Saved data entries
(** * sfp_virustotal: a shallow embedding of the VirusTotal plugin

    The plugin (modules/sfp_virustotal.py) receives typed events from the
    SpiderFoot scan engine, queries the VirusTotal REST API for the value an
    event carries and notifies its listeners of what it found.  The engine,
    the network layer, DNS, the JSON parser and netaddr are collaborators
    outside the file: they are the fields of the [Host] class below, and every
    statement is proved for an arbitrary host.

    [handleEvent] and [query] are written in a small monad that threads the
    plugin's instance attributes ([results], [errorState]) and the state of
    the outside world, collects the observable effects of a call (fetches,
    sleeps, log lines, notified events) in order, and propagates Python
    exceptions. *)

From Stdlib Require Import ZArith String Ascii List Bool Lia.
From stdpp Require Import base gmap strings list pretty.

Import ListNotations.
Local Open Scope string_scope.
Local Open Scope Z_scope.
Local Open Scope list_scope.
Local Open Scope stdpp_scope.

(** ** Python values *)

(** What [json.loads] returns.  Numbers are never inspected by the plugin and
    are kept as their literal; an object keeps its members in document order,
    with distinct keys. *)
#[warnings="-register-all"]
Inductive json : Type :=
| JNull
| JBool (b : bool)
| JNum (lit : string)
| JStr (s : string)
| JArr (items : list json)
| JObj (members : list (string * json)).

Inductive exn : Type :=
| AttributeError
| TypeError
| UnboundLocalError
| AddrFormatError
| ValueError.

(** [d.get(k)] / [d[k]] on a parsed object. *)
Fixpoint dict_get (k : string) (d : list (string * json)) : option json :=
  match d with
  | [] => None
  | (k', v) :: d' => if String.eqb k' k then Some v else dict_get k d'
  end.

(** A Python [str] is held as the bytes of its UTF-8 encoding.  A byte
    [10xxxxxx] continues the character begun before it. *)
Definition continuation (c : ascii) : bool :=
  let n := nat_of_ascii c in ((128 <=? n) && (n <? 192))%nat.

(** The continuation bytes a string begins with, and the characters after
    them. *)
Fixpoint points (s : string) : string * list string :=
  match s with
  | EmptyString => (EmptyString, [])
  | String c s' =>
      let (pending, after) := points s' in
      if continuation c then (String c pending, after)
      else (EmptyString, String c pending :: after)
  end.

(** The characters of a [str], as iterating over it yields them. *)
Definition chars (s : string) : list json :=
  let (pending, after) := points s in
  map JStr (match pending with EmptyString => after | _ => pending :: after end).

(** [len(v)]: [None] stands for the TypeError of a value without a length. *)
Definition py_len (v : json) : option nat :=
  match v with
  | JArr items => Some (length items)
  | JObj members => Some (length members)
  | JStr s => Some (length (chars s))
  | JNull | JBool _ | JNum _ => None
  end.

(** [for x in v]: [None] stands for the TypeError of a value that is not
    iterable. *)
Definition py_iter (v : json) : option (list json) :=
  match v with
  | JArr items => Some items
  | JObj members => Some (map (fun kv => JStr (fst kv)) members)
  | JStr s => Some (chars s)
  | JNull | JBool _ | JNum _ => None
  end.

(** [v in results] for the [tempStorage()] dictionary, whose keys are strings:
    lists and dictionaries are unhashable (TypeError, [None]). *)
Definition py_in (v : json) (results : gmap string bool) : option bool :=
  match v with
  | JStr s => Some (bool_decide (is_Some (results !! s)))
  | JNull | JBool _ | JNum _ => Some false
  | JArr _ | JObj _ => None
  end.

(** ** Events, options, effects *)

(** The attributes of an incoming [SpiderFootEvent] that the plugin reads. *)
Record Event : Type := mkEvent {
  eventType : string;
  module : string;
  data : string
}.

(** [SpiderFootEvent(type, data, self.__name__, event)] as built by the plugin. *)
Record SpiderFootEvent : Type := mkSpiderFootEvent {
  sfType : string;
  sfData : json;
  sfModule : string;
  sfSource : Event
}.

(** [opts], with the two entries the engine adds ([_fetchtimeout],
    [_internettlds]).  The record stands for a dictionary that holds all
    eleven keys, each with a value of the type of its default: the KeyError
    of a lookup in a dictionary that lacks a key is not a path of the
    embedding ([options], further down, reads the record off a
    dictionary). *)
Record Opts : Type := mkOpts {
  api_key : string;
  verify : bool;
  publicapi : bool;
  checkcohosts : bool;
  checkaffiliates : bool;
  netblocklookup : bool;
  maxnetblock : Z;
  subnetlookup : bool;
  maxsubnet : Z;
  _fetchtimeout : Z;
  _internettlds : list string
}.

Definition default_opts : Opts :=
  {| api_key := ""; verify := true; publicapi := true; checkcohosts := true;
     checkaffiliates := true; netblocklookup := true; maxnetblock := 24;
     subnetlookup := true; maxsubnet := 24;
     _fetchtimeout := 5; _internettlds := [] |}.

(** [IPNetwork(s)]: the prefix length and the addresses in iteration order,
    each already converted with [str]. *)
Record Network : Type := mkNetwork {
  prefixlen : Z;
  addresses : list string
}.

Inductive Effect : Type :=
| Fetch (url : string) (timeout : Z) (useragent : string)
| Sleep (seconds : Z)
| LogInfo (msg : string)
| LogDebug (msg : string)
| LogError (msg : string)
| Notify (e : SpiderFootEvent).

(** ** The host *)

(** Everything the plugin calls that lives outside the file.  Calls whose
    answer may change during a scan take and return the state of the world. *)
Class Host : Type := {
  World : Type;
  (** [self.sf.validIP] *)
  validIP : string -> bool;
  (** [self.sf.fetchUrl(url, timeout=..., useragent=...)['content']] *)
  fetchUrl : string -> Z -> string -> World -> option string * World;
  (** [json.loads]: the parsed value, or the text of the exception raised *)
  json_loads : string -> json + string;
  (** [self.checkForStop()] *)
  checkForStop : World -> bool * World;
  (** truth value of [self.sf.resolveHost(s)] *)
  resolveHost : json -> World -> bool * World;
  (** [self.sf.isDomain(s, tlds)] *)
  isDomain : json -> list string -> bool;
  (** [self.getTarget().matches(s)] *)
  matches : json -> bool;
  (** [netaddr.IPNetwork]; [None] when it raises on a malformed block *)
  IPNetwork : string -> option Network;
  (** the exception [netaddr.IPNetwork] raises on a string it rejects:
      AddrFormatError as a rule, ValueError when the string does not split
      into an address and one prefix *)
  IPNetwork_error : string -> exn
}.

(** ** The plugin *)

Definition producedEvents : list string :=
  ["MALICIOUS_IPADDR"; "MALICIOUS_INTERNET_NAME";
   "MALICIOUS_COHOST"; "MALICIOUS_AFFILIATE_INTERNET_NAME";
   "MALICIOUS_AFFILIATE_IPADDR"; "MALICIOUS_NETBLOCK";
   "MALICIOUS_SUBNET"; "INTERNET_NAME"; "AFFILIATE_INTERNET_NAME";
   "INTERNET_NAME_UNRESOLVED"; "DOMAIN_NAME"].

Definition watchedEvents : list string :=
  ["IP_ADDRESS"; "AFFILIATE_IPADDR"; "INTERNET_NAME";
   "CO_HOSTED_SITE"; "NETBLOCK_OWNER";
   "NETBLOCK_MEMBER"].

(** [self.__name__], set by the module loader. *)
Definition __name__ : string := "sfp_virustotal".

Definition newline : string := String (ascii_of_nat 10) EmptyString.

Inductive Outcome (A : Type) : Type :=
| Returned (a : A)
| Raised (e : exn).
Arguments Returned {A} a.
Arguments Raised {A} e.

(** Where a loop body leaves the loop: [Next] for falling through or
    [continue], [Exit] for [return None]. *)
Inductive Flow : Type := Next | Exit.

Section Plugin.
Context `{host : Host}.
Variable opts : Opts.

(** The instance attributes a call can change, and the world. *)
Record Machine : Type := mkMachine {
  results : gmap string bool;
  errorState : bool;
  world : World
}.

Definition M (A : Type) : Type := Machine -> Outcome A * Machine * list Effect.

Definition ret {A} (a : A) : M A := fun m => (Returned a, m, []).

Definition bind {A B} (c : M A) (k : A -> M B) : M B :=
  fun m =>
    match c m with
    | (Returned a, m1, t1) =>
        match k a m1 with
        | (r, m2, t2) => (r, m2, t1 ++ t2)
        end
    | (Raised e, m1, t1) => (Raised e, m1, t1)
    end.

Definition raise {A} (e : exn) : M A := fun m => (Raised e, m, []).

Definition tell (e : Effect) : M unit := fun m => (Returned tt, m, [e]).

Definition get {A} (f : Machine -> A) : M A := fun m => (Returned (f m), m, []).

Definition set_results (k : string) : M unit :=
  fun m => (Returned tt, mkMachine (<[k := true]> (results m)) (errorState m) (world m), []).

Definition set_errorState (b : bool) : M unit :=
  fun m => (Returned tt, mkMachine (results m) b (world m), []).

Definition ask {A} (f : World -> A * World) : M A :=
  fun m =>
    match f (world m) with
    | (a, w) => (Returned a, mkMachine (results m) (errorState m) w, [])
    end.

(** A call of [self.sf.fetchUrl]: recorded, then answered by the world. *)
Definition fetch (url : string) (timeout : Z) (useragent : string) : M (option string) :=
  fun m =>
    match fetchUrl url timeout useragent (world m) with
    | (c, w) => (Returned c, mkMachine (results m) (errorState m) w,
                 [Fetch url timeout useragent])
    end.

Definition lift {A} (e : exn) (o : option A) : M A :=
  match o with Some a => ret a | None => raise e end.

Notation "'let*' x ':=' c 'in' k" := (bind c (fun x => k))
  (at level 10, x name, c at level 200, k at level 200).

(** [for x in l: body], for a body without [return]. *)
Fixpoint for_in {A} (body : A -> M unit) (l : list A) : M unit :=
  match l with
  | [] => ret tt
  | x :: l' => let* _ := body x in for_in body l'
  end.

(** [for x in l: body], where the body may [return]. *)
Fixpoint for_each {A} (body : A -> M Flow) (l : list A) : M Flow :=
  match l with
  | [] => ret Next
  | x :: l' =>
      let* f := body x in
      match f with
      | Next => for_each body l'
      | Exit => ret Exit
      end
  end.

Definition query (qry : string) : M json :=
  let url :=
    if validIP qry
    then "https://www.virustotal.com/vtapi/v2/ip-address/report?ip=" +:+ qry
    else "https://www.virustotal.com/vtapi/v2/domain/report?domain=" +:+ qry in
  let* res := fetch (url +:+ "&apikey=" +:+ api_key opts) (_fetchtimeout opts) "SpiderFoot" in
  let* _ := (if publicapi opts then tell (Sleep 15) else ret tt) in
  match res with
  | None =>
      let* _ := tell (LogInfo ("No VirusTotal info found for " +:+ qry)) in
      ret JNull
  | Some content =>
      match json_loads content with
      | inr e =>
          let* _ := tell (LogError ("Error processing JSON response from VirusTotal: " +:+ e)) in
          let* _ := set_errorState true in
          ret JNull
      | inl v => ret v
      end
  end.

Definition startswith (s p : string) : bool := String.prefix p s.

Definition notifyListeners (e : SpiderFootEvent) : M unit := tell (Notify e).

◆ **EXERCISE INSTRUCTIONS**
Please give again the lines above between the line holding "The plugin (modules/sfp_virustotal.py)" and the line holding "From stdpp Require", inclusive, exactly as they are and with nothing added.

◆ **RESULT OF THIS EXERCISE**
    The plugin (modules/sfp_virustotal.py) receives typed events from the
    SpiderFoot scan engine, queries the VirusTotal REST API for the value an
    event carries and notifies its listeners of what it found.  The engine,
    the network layer, DNS, the JSON parser and netaddr are collaborators
    outside the file: they are the fields of the [Host] class below, and every
    statement is proved for an arbitrary host.

    [handleEvent] and [query] are written in a small monad that threads the
    plugin's instance attributes ([results], [errorState]) and the state of
    the outside world, collects the observable effects of a call (fetches,
    sleeps, log lines, notified events) in order, and propagates Python
    exceptions. *)

From Stdlib Require Import ZArith String Ascii List Bool Lia.
From stdpp Require Import base gmap strings list pretty.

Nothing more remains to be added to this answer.